Sql-server – Increase a counter for each changed row

sql serversql-server-2008

I'm using SQL Server 2008 Standard, which doesn't have a SEQUENCE feature.

An external system reads data from several dedicated tables of the main database.
External system keeps a copy of data and periodically checks for changes in the data and refreshes its copy.

To make the sync efficient I want to transfer only rows that were updated or inserted since the previous sync. (The rows are never deleted).
To know which rows were updated or inserted since the last sync there is a bigint column RowUpdateCounter in each table.

The idea is that whenever a row is inserted or updated, the number in its RowUpdateCounter column would change.
The values that go into the RowUpdateCounter column should be taken from an ever increasing sequence of numbers.
Values in the RowUpdateCounter column should be unique and each new value stored in a table should be greater than any previous value.

Please see the scripts that show the desired behaviour.

Schema

CREATE TABLE [dbo].[Test](
[ID] [int] NOT NULL,
[Value] [varchar](50) NOT NULL,
[RowUpdateCounter] [bigint] NOT NULL,
CONSTRAINT [PK_Test] PRIMARY KEY CLUSTERED
(
[ID] ASC
))
GO

CREATE UNIQUE NONCLUSTERED INDEX [IX_RowUpdateCounter] ON [dbo].[Test]
(
[RowUpdateCounter] ASC
)
GO


INSERT some rows

INSERT INTO [dbo].[Test]
([ID]
,[Value]
,[RowUpdateCounter])
VALUES
(1, 'A', ???),
(2, 'B', ???),
(3, 'C', ???),
(4, 'D', ???);


Expected result

+----+-------+------------------+
| ID | Value | RowUpdateCounter |
+----+-------+------------------+
|  1 | A     |                1 |
|  2 | B     |                2 |
|  3 | C     |                3 |
|  4 | D     |                4 |
+----+-------+------------------+


The generated values in RowUpdateCounter can be different, say, 5, 3, 7, 9. They should be unique and they should be greater than 0, since we started from empty table.

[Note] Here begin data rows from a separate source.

(** The indirect block exists now. *)
Lemma map_ind i d k fbn own s :
  image_ok own s → mapped (view s) own i d k (has_ind k) → (12 ≤ fbn ≤ k)%nat →
  mk_freeblock s + cost (Nat.max k (S fbn)) - cost k ≤ 1000 →
  let h := (if has_ind k then 0 else 1) in
  ∃ own' d', let s' := s <| mk_freeblock := mk_freeblock s + h |> in
    (if xint (nth NDIRECT (di_addrs d) 0) =? 0 then
       b ← take_block; mret (d <| di_addrs ::= <[NDIRECT := xint b]> |>)
     else mret d) s = Done d' s' ∧
    image_ok own' s' ∧ mapped (view s) own' i d' k true ∧ grows i own (view s) own' (view s) ∧
    (∀ bn, (bn < k)%nat → slot_addr (view s) d' bn = slot_addr (view s) d bn) ∧
    d' = d <| di_addrs := di_addrs d' |>.
Proof.
  intros I M Hle Hcost. pose proof (im_free _ _ I).
  change (nth NDIRECT (di_addrs d) 0) with (slot_addr (view s) d ind_slot).
  pose proof (mp_slot _ _ _ _ _ _ M ind_slot ltac:(done)) as Hsl. rewrite decide_True in Hsl by done.
  destruct (has_ind k) eqn:Hk; cbv zeta.
  - assert (Hnz : slot_addr (view s) d ind_slot ≠ 0) by (by apply Hsl).
    pose proof (slot_range _ _ _ _ _ _ ind_slot I M ltac:(done) Hnz).
    rewrite xint_id, (proj2 (Z.eqb_neq _ _)) by (done || (unfold is_u32; lia)).
    rewrite Z.add_0_r. exists own, d.
    split; [by destruct s | split; [by destruct s, I | split; [done | split; [apply grows_refl | split; [done | by destruct d]]]]].
  - assert (k = 12%nat) as -> by (apply Nat.ltb_ge in Hk; lia).
    assert (Hz : slot_addr (view s) d ind_slot = 0).
    { destruct (decide (slot_addr (view s) d ind_slot = 0)); [done |]. by apply Hsl in n. }
    rewrite Hz. change (xint 0 =? 0) with true. cbv iota.
    assert (Hlt : mk_freeblock s < 1000).
    { assert (fbn = 12%nat) as -> by lia. change (cost (12 `max` 13)) with 14 in Hcost. change (cost 12) with 12 in Hcost. lia. }
    destruct (take_block_run own s (i, ind_slot) I Hlt) as [R I'].
    rewrite (bind_done _ _ _ _ _ R), xint_id by (unfold is_u32; lia).
    assert (Hn : own !! mk_freeblock s = None) by (apply eq_None_not_Some; rewrite (im_own _ _ I); lia).
    assert (Hs : ∀ sl, (sl ≤ ind_slot)%nat → slot_addr (view s) (d <| di_addrs ::= <[NDIRECT := mk_freeblock s]> |>) sl =
      if decide (sl = ind_slot) then mk_freeblock s else slot_addr (view s) d sl).
    { intros sl Hsl'. rewrite slot_insert; [by rewrite (decide_True (P := NDIRECT = NDIRECT)) | apply M | unfold NDIRECT; lia | done |].
      intros _. split; [done |]. by apply (im_zero _ _ I). }
    eexists _, _. split; [done |]. split; [done |]. split; [| split; [by apply grows_add | split; [| done]]].
    + eapply mapped_add; [done | | done | lia | done | done | done |].
      { cbn. rewrite length_insert. apply M. }
      intros sl Hs'. case_decide; [tauto |]. split; [by right | by intros [|]].
    + intros bn Hbn. rewrite Hs by (unfold ind_slot; lia). by rewrite decide_False by (unfold ind_slot; lia).
Qed.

INSERT and UPDATE some rows

DECLARE @NewValues TABLE (ID int NOT NULL, Value varchar(50));
INSERT INTO @NewValues (ID, Value) VALUES
(3, 'E'),
(4, 'F'),
(5, 'G'),
(6, 'H');

MERGE INTO dbo.Test WITH (HOLDLOCK) AS Dst
USING
(
SELECT ID, Value
FROM @NewValues
)
AS Src ON Dst.ID = Src.ID
WHEN MATCHED THEN
UPDATE SET
Dst.Value            = Src.Value
,Dst.RowUpdateCounter = ???
WHEN NOT MATCHED BY TARGET THEN
INSERT
(ID
,Value
,RowUpdateCounter)
VALUES
(Src.ID
,Src.Value
,???)
;


Expected result

+----+-------+------------------+
| ID | Value | RowUpdateCounter |
+----+-------+------------------+
|  1 | A     |                1 |
|  2 | B     |                2 |
|  3 | E     |                5 |
|  4 | F     |                6 |
|  5 | G     |                7 |
|  6 | H     |                8 |
+----+-------+------------------+

• RowUpdateCounter for rows with ID 1,2 should remain as is, because these rows were not changed.
• RowUpdateCounter for rows with ID 3,4 should change, because they were updated.
• RowUpdateCounter for rows with ID 5,6 should change, because they were inserted.
• RowUpdateCounter for all changed rows should be greater than 4 (the last RowUpdateCounter from the sequence).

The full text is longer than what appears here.